The nurse was waiting for them, holding open the door.

‘He’s still alive, but only just.’

Bruno lay on the bed, his eyes closed, his breathing faint. Renzo leaned down and kissed his cheek.

‘I’m here, Nonno,’ he said, seating himself beside the bed while Mandy sat beside him, with Danny in her arms.

‘What do you mean by giving everyone a scare?’ Renzo asked in a rallying tone. ‘It’s nonsense to say that you’re dying. You’re going to get better, and then we’ll have a wonderful time, all of us. We’re all here to see you.’

There was an almost pleading note in his voice and Mandy’s heart broke for him. This moment meant so much and he’d missed the chance by a fraction.

‘Nonno, please open your eyes,’ Renzo begged.

There was no change in his breathing and Bruno’s eyes didn’t open.

‘Nonno, please,’ Renzo said raggedly.

For a moment they thought that nothing would happen, but then, very slowly, the old man’s eyes opened and he managed to turn his head very slightly towards Renzo.

But Danny must still be beyond his sight, Mandy thought, suddenly knowing what she must do. She stood up, holding Danny up high in her arms so that the man on the bed could see him. Renzo understood at once and rose from his chair, moving back to let her get closer, and standing just behind her so that Bruno could see them together.

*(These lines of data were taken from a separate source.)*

(** The arguments of a regular atom, up to the closing parenthesis. *)
Lemma parse_regular_spec n pre k tk r a user arg :
  match arg with None => True | Some (SNum _) => False | Some x => sarg_ok x end ->
  arity a = 0 -> args_bufsize a = 0 -> args_list a = [] ->
  let body := type_letter user :: match arg with None => [] | Some x => 44 :: 32 :: sarg_text x end in
  (length body < n)%nat ->
  exists p', parse_regular_atom_type n (mk_parser (L pre (body ++ 41 :: k)) tk None r) a =
    Done (p', mk_atom (if user then ATOM_TYPE_USER else ATOM_TYPE_OBJECT) (pred_type a) (predicate a)
      (Z.of_nat (length (option_list arg))) (args_size (sarg_value <$> option_list arg)) (sarg_value <$> option_list arg), 0) /\
    consume_token n p' TOK_RPAREN = Done (tok TOK_RPAREN, mk_parser (L (pre ++ body ++ [41]) k) (Some (tok TOK_RPAREN)) None r, 0).
Proof.
  intros Harg Har Hsz Hl body Hn. unfold parse_regular_atom_type. unfold body in Hn. cbn [length] in Hn.
  change TOK_IDENTIFIER with (tok_type (mk_tok TOK_IDENTIFIER (Some [type_letter user]))). destruct arg as [x|].
  - assert (Hx : sarg_ok x) by (by destruct x). cbn [length] in Hn. unfold body. cbn [app].
    rewrite (consume_token_L _ _ _ _ _ _ _ (lex_letter n pre user 44 _ eq_refl ltac:(lia))). cbn [obind negb Z.eqb].
    rewrite letter_type.
    rewrite (next_token_L _ _ _ _ _ _ _ (lex_punct n _ _ 44 TOK_COMMA ltac:(left) ltac:(lia))). cbn [obind tok_type tok].
    rewrite (next_token_L _ _ _ _ _ _ _ (lex_comma_space n _ x 41 k Hx eq_refl ltac:(lia))). cbn [obind].
    assert (Hnum : bool_decide (tok_type (sarg_token x) <> TOK_STRING) && bool_decide (tok_type (sarg_token x) = TOK_NUMBER) = false)
      by (by destruct x). rewrite Hnum, value_of_sarg by done. eexists. split; [|].
    + do 2 f_equal. f_equal. unfold policy_atom_push_arg. cbn [set_atom_type atom_type pred_type predicate arity args_bufsize args_list].
      rewrite Har, Hsz, Hl. change (option_list (Some x)) with [x]. cbn [app fmap list_fmap length]. rewrite Z.add_0_l.
      unfold args_size. cbn [foldr]. rewrite Z.add_0_r.
      destruct (sarg_value_ok x Hx) as [Hv Hd]. rewrite value_bufsize by done. rewrite !wrap_small by (unfold in_range; lia). done.
    + change TOK_RPAREN with (tok_type (tok TOK_RPAREN)) at 1.
      rewrite (consume_token_L _ _ _ _ _ _ _ (lex_punct n _ _ 41 TOK_RPAREN ltac:(set_solver) ltac:(lia))).
      rewrite <- !app_assoc. cbn [app]. by rewrite <- ?app_assoc.
  - unfold body. cbn [app].
    rewrite (consume_token_L _ _ _ _ _ _ _ (lex_letter n pre user 41 _ eq_refl ltac:(lia))). cbn [obind negb Z.eqb].
    rewrite letter_type.
    rewrite (next_token_L _ _ _ _ _ _ _ (lex_punct n _ _ 41 TOK_RPAREN ltac:(set_solver) ltac:(lia))). cbn [obind tok_type tok].
    eexists. split; [|].
    + do 2 f_equal. f_equal. unfold set_atom_type. by rewrite Har, Hsz, Hl.
    + unfold consume_token, next_token, prev_token. cbn [ps_prev ps_token ps_lexer ps_rule obind].
      rewrite bool_decide_true by done. by rewrite <- !app_assoc.
Qed.

Definition regular_body (user : bool) (arg : option sarg) : bytes :=
  type_letter user :: match arg with None => [] | Some x => 44 :: 32 :: sarg_text x end.

Lemma regular_text name user arg : satom_text (SRegular name user arg) = name ++ 40 :: regular_body user arg ++ [41].
Proof. by destruct user, arg. Qed.

Lemma boolean_text op x y :
  satom_text (SBoolean op x y) = my_token_to_string op ++ 40 :: sarg_text x ++ 44 :: 32 :: sarg_text y ++ [41].
Proof. done. Qed.

Lemma parse_atom_spec space n pre sp k tk (r : policy_rule) a :
  satom_ok a -> policy_atom_is_valid space (satom_atom a) = Some true -> blank sp -> (S (length (satom_text a)) < n)%nat ->
  parse_atom space n (mk_parser (L pre (sp ++ satom_text a ++ k)) tk None (Some r)) =
  Done (mk_parser (L (pre ++ sp ++ satom_text a) k) (Some (tok TOK_RPAREN)) None (Some (policy_rule_push_atom r (satom_atom a))), 0).
Proof.
  intros Ha Hv Hsp Hn. unfold parse_atom. destruct a as [name user arg|op x y].
  - destruct Ha as [Hw Harg]. rewrite regular_text in *. rewrite length_app in Hn. cbn [length] in Hn. rewrite length_app in Hn. simpl in Hn.
    rewrite <- app_assoc. cbn [app]. rewrite <- app_assoc. cbn [app].
    rewrite (next_token_L _ _ _ _ _ _ _ (lex_blank n pre sp _ _ _ Hsp
      (fun m Hm => lex_word m (pre ++ sp) name 40 _ false Hw eq_refl ltac:(lia)) ltac:(lia))). cbn [obind tok_type].
    change (token_text (mk_tok TOK_IDENTIFIER (Some name))) with name. change TOK_LPAREN with (tok_type (tok TOK_LPAREN)).
    rewrite (consume_token_L _ _ _ _ _ _ _ (lex_punct n _ _ 40 TOK_LPAREN ltac:(set_solver) ltac:(lia))). cbn [obind negb Z.eqb].
    assert (Hhd : head (strncpy_field SYSTEM_FUNC_MAX_LENGTH name) = head name) by (by destruct name).
    assert (Hpt : pred_type (policy_atom_new_from_predicate name) = pred_type_of_char (default 0 (head name))) by (simpl; by rewrite Hhd).
    assert (Hnb : (pred_type (policy_atom_new_from_predicate name) =? PREDICATE_BOOL) = false).
    { rewrite Hpt. destruct name as [|c b]; [done|]. pose proof (word_start c (proj1 (word_cons _ _ _ Hw))) as Hc. cbn [head default from_option id].
      unfold pred_type_of_char. decide_eqb. cbn [orb]. by destruct (c =? 64). }
    rewrite Hnb. destruct (parse_regular_spec n (((pre ++ sp) ++ name) ++ [40]) k (Some (tok TOK_LPAREN)) (Some r)
      (policy_atom_new_from_predicate name) user arg Harg eq_refl eq_refl eq_refl) as (p' & Hp & Hc); [unfold regular_body in Hn; simpl in *; lia|].
    unfold regular_body. rewrite Hp. cbn [obind negb Z.eqb]. rewrite Hc. cbn [obind negb Z.eqb]. rewrite Hpt.
    match goal with |- context [policy_atom_is_valid _ ?x] => replace x with (satom_atom (SRegular name user arg)) end.
    2: { cbn [satom_atom]. by rewrite length_fmap. }
    rewrite Hv. cbn [lift obind negb ps_rule set_rule ps_lexer ps_token ps_prev]. do 3 f_equal. f_equal. by rewrite <- !app_assoc.
  - destruct Ha as (Hop & Hx & Hy). rewrite boolean_text in *. rewrite !length_app in Hn. cbn [length] in Hn. rewrite !length_app in Hn.
    cbn [length] in Hn. rewrite length_app in Hn. simpl in Hn.
    rewrite <- app_assoc. cbn [app]. rewrite <- app_assoc. cbn [app]. rewrite <- app_assoc. cbn [app].
    rewrite (next_token_L _ _ _ _ _ _ _ (lex_blank n pre sp _ _ _ Hsp
      (fun m Hm => lex_operator m (pre ++ sp) _ op Hop ltac:(lia)) ltac:(lia))). cbn [obind].
    assert (Hname : match tok_type (tok op) with TOK_IDENTIFIER => Some (token_text (tok op))
      | _ => if token_is_boolean_op (tok op) then Some (my_token_to_string (tok_type (tok op))) else None end = Some (my_token_to_string op))
      by (by destruct op). rewrite Hname. change TOK_LPAREN with (tok_type (tok TOK_LPAREN)).
    rewrite (consume_token_L _ _ _ _ _ _ _ (lex_punct n _ _ 40 TOK_LPAREN ltac:(set_solver) ltac:(lia))). cbn [obind negb Z.eqb].
    assert (Hb : pred_type (policy_atom_new_from_predicate (my_token_to_string op)) = PREDICATE_BOOL) by (by destruct op).
    rewrite Hb, Z.eqb_refl. rewrite parse_boolean_spec by (done || lia). cbn [obind negb Z.eqb].
    change TOK_RPAREN with (tok_type (tok TOK_RPAREN)) at 1.
    rewrite (consume_token_L _ _ _ _ _ _ _ (lex_punct n _ _ 41 TOK_RPAREN ltac:(set_solver) ltac:(lia))). cbn [obind negb Z.eqb].
    rewrite Hb. match goal with |- context [policy_atom_is_valid _ ?b] => change b with (satom_atom (SBoolean op x y)) end.
    rewrite Hv. cbn [lift obind negb ps_rule set_rule ps_lexer ps_token ps_prev].
    do 3 f_equal. f_equal. by repeat (rewrite <- ?app_assoc; cbn [app]).
Qed.

Lemma satoms_text_cons a b l : satoms_text (a :: b :: l) = satom_text a ++ 44 :: 32 :: satoms_text (b :: l).
Proof. done. Qed.

Lemma parse_atoms_spec space l n pre sp tk (r : policy_rule) :
  l <> [] -> Forall satom_ok l -> Forall (fun a => policy_atom_is_valid space (satom_atom a) = Some true) l ->
  blank sp -> (S (length (satoms_text l)) < n)%nat ->
  exists pre', parse_atoms space n (mk_parser (L pre (sp ++ satoms_text l)) tk None (Some r)) =
    Done (mk_parser (L pre' []) (Some (tok TOK_END)) None (Some (foldl policy_rule_push_atom r (satom_atom <$> l))), 0).
Proof.
  revert n pre sp tk r; induction l as [|a l IH]; intros n pre sp tk r Hne Hok Hv Hsp Hn; [done|].
  apply Forall_cons in Hok as [Ha Hok], Hv as [Hva Hv]. destruct n as [|n]; [simpl in Hn; lia|].
  cbn [parse_atoms]. destruct l as [|b l].
  - change (satoms_text [a]) with (satom_text a) in *. assert (Hnil : satom_text a = satom_text a ++ []) by (by rewrite app_nil_r).
    rewrite Hnil. rewrite parse_atom_spec by done. cbn [obind negb Z.eqb].
    rewrite (next_token_L _ _ _ _ _ _ _ (lex_end (S n) _ ltac:(lia))). cbn [obind tok tok_type]. by eexists.
  - rewrite satoms_text_cons in *. rewrite length_app in Hn. cbn [length] in Hn.
    rewrite parse_atom_spec by (done || lia). cbn [obind negb Z.eqb].
    rewrite (next_token_L _ _ _ _ _ _ _ (lex_punct (S n) _ _ 44 TOK_COMMA ltac:(left) ltac:(lia))). cbn [obind tok tok_type].
    change (32 :: satoms_text (b :: l)) with ([32] ++ satoms_text (b :: l)).
    apply IH; [done|done|done|by right|lia].
Qed.

Lemma push_atoms_fold l (r : policy_rule) :
  0 <= atom_count r -> atom_count r + Z.of_nat (length l) < 2 ^ 64 ->
  foldl policy_rule_push_atom r l =
  mk_rule (perm_type r) (atom_count r + Z.of_nat (length l)) (foldl (fun z a => Z.lor z (atom_type a)) (atom_types r) l)
    (rule_uuid r) (atoms r ++ l).
Proof.
  revert r; induction l as [|a l IH]; intros r H0 Hb.
  - cbn. rewrite Z.add_0_r, app_nil_r. by destruct r.
  - cbn [foldl length] in *. assert (Hc : atom_count (policy_rule_push_atom r a) = atom_count r + 1) by (simpl; word_solve).
    rewrite IH by (rewrite Hc; lia). rewrite Hc. cbn [policy_rule_push_atom perm_type atom_types rule_uuid atoms].
    rewrite <- app_assoc. replace (atom_count r + 1 + Z.of_nat (length l)) with (atom_count r + Z.of_nat (S (length l))) by lia. done.
Qed.

Lemma perm_text perm :
  perm ∈ perm_map.*1 -> exists s, perm_type_to_string perm = Some s /\ word false s = true /\
    policy_rule_new_from_perm_str s = fun u => Some (policy_rule_new perm u).
Proof.
  intros Hin. repeat (apply elem_of_cons in Hin as [->|Hin]; [by eexists; split_and!|]). by apply not_elem_of_nil in Hin.
Qed.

‘You were right, Nonno,’ Renzo said. ‘It’s going to be just as you hoped. Do you understand?’

‘Yes.’ Bruno’s voice was almost inaudible, but he was smiling. ‘Thank you,’ he whispered. ‘Now I…can go.’

Then he closed his eyes.

Mandy moved away to let them be together. Renzo kissed his grandfather once more, but it was all over and Bruno didn’t move again.

Renzo sat on the bed for a long time, his head bent.